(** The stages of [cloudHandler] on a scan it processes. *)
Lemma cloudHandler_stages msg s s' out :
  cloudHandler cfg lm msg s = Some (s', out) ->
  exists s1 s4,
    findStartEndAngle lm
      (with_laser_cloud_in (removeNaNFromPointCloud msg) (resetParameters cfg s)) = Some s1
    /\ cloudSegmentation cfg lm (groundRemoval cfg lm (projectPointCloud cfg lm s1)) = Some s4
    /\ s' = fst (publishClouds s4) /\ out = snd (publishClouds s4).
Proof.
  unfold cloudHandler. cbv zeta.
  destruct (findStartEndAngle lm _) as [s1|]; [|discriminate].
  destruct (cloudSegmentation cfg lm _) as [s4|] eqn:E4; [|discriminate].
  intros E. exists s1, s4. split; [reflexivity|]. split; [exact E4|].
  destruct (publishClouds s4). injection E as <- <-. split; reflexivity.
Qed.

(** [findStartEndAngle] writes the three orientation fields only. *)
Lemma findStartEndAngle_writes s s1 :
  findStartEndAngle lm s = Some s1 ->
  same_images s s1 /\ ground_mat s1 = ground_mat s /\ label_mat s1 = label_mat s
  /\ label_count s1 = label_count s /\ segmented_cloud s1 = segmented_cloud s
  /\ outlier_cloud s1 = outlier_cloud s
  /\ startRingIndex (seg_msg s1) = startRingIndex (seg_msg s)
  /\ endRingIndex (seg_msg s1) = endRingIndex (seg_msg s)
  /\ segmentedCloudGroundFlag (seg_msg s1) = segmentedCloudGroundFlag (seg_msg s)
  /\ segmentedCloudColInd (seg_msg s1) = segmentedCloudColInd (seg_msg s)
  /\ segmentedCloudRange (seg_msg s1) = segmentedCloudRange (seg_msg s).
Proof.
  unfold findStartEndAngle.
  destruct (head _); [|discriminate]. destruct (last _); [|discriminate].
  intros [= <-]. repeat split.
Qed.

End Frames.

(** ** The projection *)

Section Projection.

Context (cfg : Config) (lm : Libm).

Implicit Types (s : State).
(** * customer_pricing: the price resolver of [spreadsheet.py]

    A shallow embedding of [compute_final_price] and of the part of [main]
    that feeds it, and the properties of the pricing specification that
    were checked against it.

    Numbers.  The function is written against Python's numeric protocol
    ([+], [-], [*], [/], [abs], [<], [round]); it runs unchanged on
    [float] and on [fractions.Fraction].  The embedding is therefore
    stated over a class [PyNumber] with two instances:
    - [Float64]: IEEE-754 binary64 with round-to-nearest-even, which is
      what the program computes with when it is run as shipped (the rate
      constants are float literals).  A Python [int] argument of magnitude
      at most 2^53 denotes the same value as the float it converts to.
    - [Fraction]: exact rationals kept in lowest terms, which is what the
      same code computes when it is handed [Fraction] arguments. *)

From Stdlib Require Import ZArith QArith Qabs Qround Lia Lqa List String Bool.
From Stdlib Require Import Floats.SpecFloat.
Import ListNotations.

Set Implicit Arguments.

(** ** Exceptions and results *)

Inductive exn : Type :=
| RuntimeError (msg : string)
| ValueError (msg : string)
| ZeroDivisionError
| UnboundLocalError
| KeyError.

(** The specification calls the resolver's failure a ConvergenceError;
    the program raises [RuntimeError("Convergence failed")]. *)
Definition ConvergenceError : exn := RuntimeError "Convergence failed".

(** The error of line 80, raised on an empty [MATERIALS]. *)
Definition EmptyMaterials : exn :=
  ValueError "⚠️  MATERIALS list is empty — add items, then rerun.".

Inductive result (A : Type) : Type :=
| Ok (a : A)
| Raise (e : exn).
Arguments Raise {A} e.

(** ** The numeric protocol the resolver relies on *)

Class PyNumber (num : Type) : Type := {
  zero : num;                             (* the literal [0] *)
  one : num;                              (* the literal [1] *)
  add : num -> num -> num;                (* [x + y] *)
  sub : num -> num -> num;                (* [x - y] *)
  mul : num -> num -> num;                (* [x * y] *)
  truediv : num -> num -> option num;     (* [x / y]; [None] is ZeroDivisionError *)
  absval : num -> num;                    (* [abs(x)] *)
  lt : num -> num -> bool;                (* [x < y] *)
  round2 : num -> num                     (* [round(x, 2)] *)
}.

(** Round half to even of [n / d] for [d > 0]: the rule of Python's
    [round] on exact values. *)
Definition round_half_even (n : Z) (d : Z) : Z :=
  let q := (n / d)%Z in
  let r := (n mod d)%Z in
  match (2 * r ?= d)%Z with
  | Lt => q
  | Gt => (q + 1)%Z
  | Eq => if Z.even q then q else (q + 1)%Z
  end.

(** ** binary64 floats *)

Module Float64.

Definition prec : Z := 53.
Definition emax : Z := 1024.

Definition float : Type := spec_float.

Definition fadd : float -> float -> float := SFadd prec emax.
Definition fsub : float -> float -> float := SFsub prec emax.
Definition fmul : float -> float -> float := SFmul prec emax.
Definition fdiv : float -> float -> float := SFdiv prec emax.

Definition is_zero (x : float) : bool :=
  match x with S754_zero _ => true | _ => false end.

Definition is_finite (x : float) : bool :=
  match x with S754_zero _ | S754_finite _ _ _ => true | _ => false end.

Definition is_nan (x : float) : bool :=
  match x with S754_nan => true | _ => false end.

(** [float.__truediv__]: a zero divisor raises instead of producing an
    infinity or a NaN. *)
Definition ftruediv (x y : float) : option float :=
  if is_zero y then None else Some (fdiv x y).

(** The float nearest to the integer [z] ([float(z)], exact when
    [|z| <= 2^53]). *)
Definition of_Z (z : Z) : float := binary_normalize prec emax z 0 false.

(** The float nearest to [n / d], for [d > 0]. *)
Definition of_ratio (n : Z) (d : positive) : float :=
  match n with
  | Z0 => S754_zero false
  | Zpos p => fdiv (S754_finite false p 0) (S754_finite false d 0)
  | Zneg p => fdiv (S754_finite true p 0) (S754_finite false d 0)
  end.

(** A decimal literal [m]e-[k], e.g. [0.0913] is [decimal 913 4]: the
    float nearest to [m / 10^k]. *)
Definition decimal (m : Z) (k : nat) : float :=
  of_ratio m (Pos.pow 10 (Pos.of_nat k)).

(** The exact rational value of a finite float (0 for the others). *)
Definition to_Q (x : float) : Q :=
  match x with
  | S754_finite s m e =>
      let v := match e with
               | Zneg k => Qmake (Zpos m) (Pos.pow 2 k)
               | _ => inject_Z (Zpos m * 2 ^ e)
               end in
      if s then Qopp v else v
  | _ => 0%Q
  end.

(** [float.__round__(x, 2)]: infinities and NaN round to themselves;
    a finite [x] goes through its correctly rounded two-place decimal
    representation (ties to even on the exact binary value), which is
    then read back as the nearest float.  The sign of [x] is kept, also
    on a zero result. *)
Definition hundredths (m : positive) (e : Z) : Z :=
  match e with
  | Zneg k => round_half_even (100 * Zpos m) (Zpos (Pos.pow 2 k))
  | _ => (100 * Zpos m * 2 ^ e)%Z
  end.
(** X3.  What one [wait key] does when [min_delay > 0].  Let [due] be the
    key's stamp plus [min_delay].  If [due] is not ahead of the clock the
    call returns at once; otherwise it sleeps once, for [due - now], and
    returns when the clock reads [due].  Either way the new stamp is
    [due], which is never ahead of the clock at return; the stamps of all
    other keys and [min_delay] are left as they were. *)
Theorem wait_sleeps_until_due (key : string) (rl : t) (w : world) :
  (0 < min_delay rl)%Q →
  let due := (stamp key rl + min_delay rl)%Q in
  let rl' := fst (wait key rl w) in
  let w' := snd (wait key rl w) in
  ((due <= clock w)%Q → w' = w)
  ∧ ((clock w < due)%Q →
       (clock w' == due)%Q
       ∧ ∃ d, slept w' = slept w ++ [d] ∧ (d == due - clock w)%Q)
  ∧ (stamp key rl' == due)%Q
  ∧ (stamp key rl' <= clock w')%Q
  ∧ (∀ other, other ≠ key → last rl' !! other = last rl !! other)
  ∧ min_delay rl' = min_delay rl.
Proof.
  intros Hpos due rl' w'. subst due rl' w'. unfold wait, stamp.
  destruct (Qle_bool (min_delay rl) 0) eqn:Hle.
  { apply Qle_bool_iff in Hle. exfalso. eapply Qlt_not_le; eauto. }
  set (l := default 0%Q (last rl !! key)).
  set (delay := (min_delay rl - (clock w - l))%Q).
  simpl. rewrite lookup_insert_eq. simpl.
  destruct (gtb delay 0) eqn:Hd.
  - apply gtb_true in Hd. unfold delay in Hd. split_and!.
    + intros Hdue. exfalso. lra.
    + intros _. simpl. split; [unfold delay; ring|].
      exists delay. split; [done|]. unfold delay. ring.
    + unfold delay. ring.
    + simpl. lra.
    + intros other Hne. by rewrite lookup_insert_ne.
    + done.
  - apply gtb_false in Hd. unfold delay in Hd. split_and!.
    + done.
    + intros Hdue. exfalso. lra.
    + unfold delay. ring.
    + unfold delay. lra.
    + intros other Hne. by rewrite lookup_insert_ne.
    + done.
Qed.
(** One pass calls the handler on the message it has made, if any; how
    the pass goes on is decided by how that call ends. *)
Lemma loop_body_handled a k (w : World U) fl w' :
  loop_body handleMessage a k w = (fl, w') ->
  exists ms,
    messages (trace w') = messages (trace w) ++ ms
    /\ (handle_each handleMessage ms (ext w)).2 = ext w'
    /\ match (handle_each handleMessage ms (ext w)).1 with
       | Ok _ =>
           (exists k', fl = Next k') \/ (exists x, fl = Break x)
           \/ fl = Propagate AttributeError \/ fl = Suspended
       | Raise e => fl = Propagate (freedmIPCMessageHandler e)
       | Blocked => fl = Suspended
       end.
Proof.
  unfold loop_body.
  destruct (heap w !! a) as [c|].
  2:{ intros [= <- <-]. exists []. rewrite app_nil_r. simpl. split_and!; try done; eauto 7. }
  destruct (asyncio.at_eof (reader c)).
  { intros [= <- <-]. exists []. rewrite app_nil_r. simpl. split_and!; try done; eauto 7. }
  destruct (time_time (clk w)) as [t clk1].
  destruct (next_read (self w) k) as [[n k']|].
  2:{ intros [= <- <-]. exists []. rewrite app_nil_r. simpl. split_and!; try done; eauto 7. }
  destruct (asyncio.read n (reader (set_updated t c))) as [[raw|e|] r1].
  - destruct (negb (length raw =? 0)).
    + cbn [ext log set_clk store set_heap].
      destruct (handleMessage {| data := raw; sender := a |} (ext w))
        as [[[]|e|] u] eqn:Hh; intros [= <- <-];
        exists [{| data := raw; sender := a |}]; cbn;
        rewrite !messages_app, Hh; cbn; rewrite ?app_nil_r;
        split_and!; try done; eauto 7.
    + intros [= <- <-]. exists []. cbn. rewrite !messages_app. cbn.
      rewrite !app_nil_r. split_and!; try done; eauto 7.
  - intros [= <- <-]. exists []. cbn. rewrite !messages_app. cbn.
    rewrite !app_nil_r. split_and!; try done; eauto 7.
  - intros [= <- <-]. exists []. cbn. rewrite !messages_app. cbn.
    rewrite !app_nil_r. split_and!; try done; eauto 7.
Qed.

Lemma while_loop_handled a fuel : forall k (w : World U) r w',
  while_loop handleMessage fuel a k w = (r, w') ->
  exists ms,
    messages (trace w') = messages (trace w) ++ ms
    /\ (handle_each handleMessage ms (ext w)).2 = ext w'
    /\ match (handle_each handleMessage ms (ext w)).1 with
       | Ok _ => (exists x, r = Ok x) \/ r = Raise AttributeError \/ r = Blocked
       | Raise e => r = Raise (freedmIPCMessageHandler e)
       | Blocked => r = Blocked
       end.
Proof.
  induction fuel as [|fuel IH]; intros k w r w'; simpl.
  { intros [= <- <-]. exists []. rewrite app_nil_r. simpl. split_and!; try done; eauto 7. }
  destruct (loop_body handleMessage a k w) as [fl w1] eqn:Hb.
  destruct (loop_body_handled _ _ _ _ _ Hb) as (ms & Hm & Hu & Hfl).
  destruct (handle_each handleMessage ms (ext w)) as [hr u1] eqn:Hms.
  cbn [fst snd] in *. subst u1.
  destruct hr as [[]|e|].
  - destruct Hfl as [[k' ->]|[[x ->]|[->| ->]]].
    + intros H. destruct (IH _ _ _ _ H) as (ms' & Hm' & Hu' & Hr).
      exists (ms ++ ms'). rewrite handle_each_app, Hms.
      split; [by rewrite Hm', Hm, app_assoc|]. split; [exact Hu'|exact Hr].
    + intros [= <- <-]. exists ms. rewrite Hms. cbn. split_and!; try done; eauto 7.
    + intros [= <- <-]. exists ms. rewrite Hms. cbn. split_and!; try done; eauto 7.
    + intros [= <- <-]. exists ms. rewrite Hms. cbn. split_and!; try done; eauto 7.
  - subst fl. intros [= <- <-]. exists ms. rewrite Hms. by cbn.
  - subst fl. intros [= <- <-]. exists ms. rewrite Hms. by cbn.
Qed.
◇ ◇ ◇ ◇
Exercise brief -
For the entries above, please state how many lines contain the string "cloudSegmentation"; give the number and nothing else.

Exercise solution -
2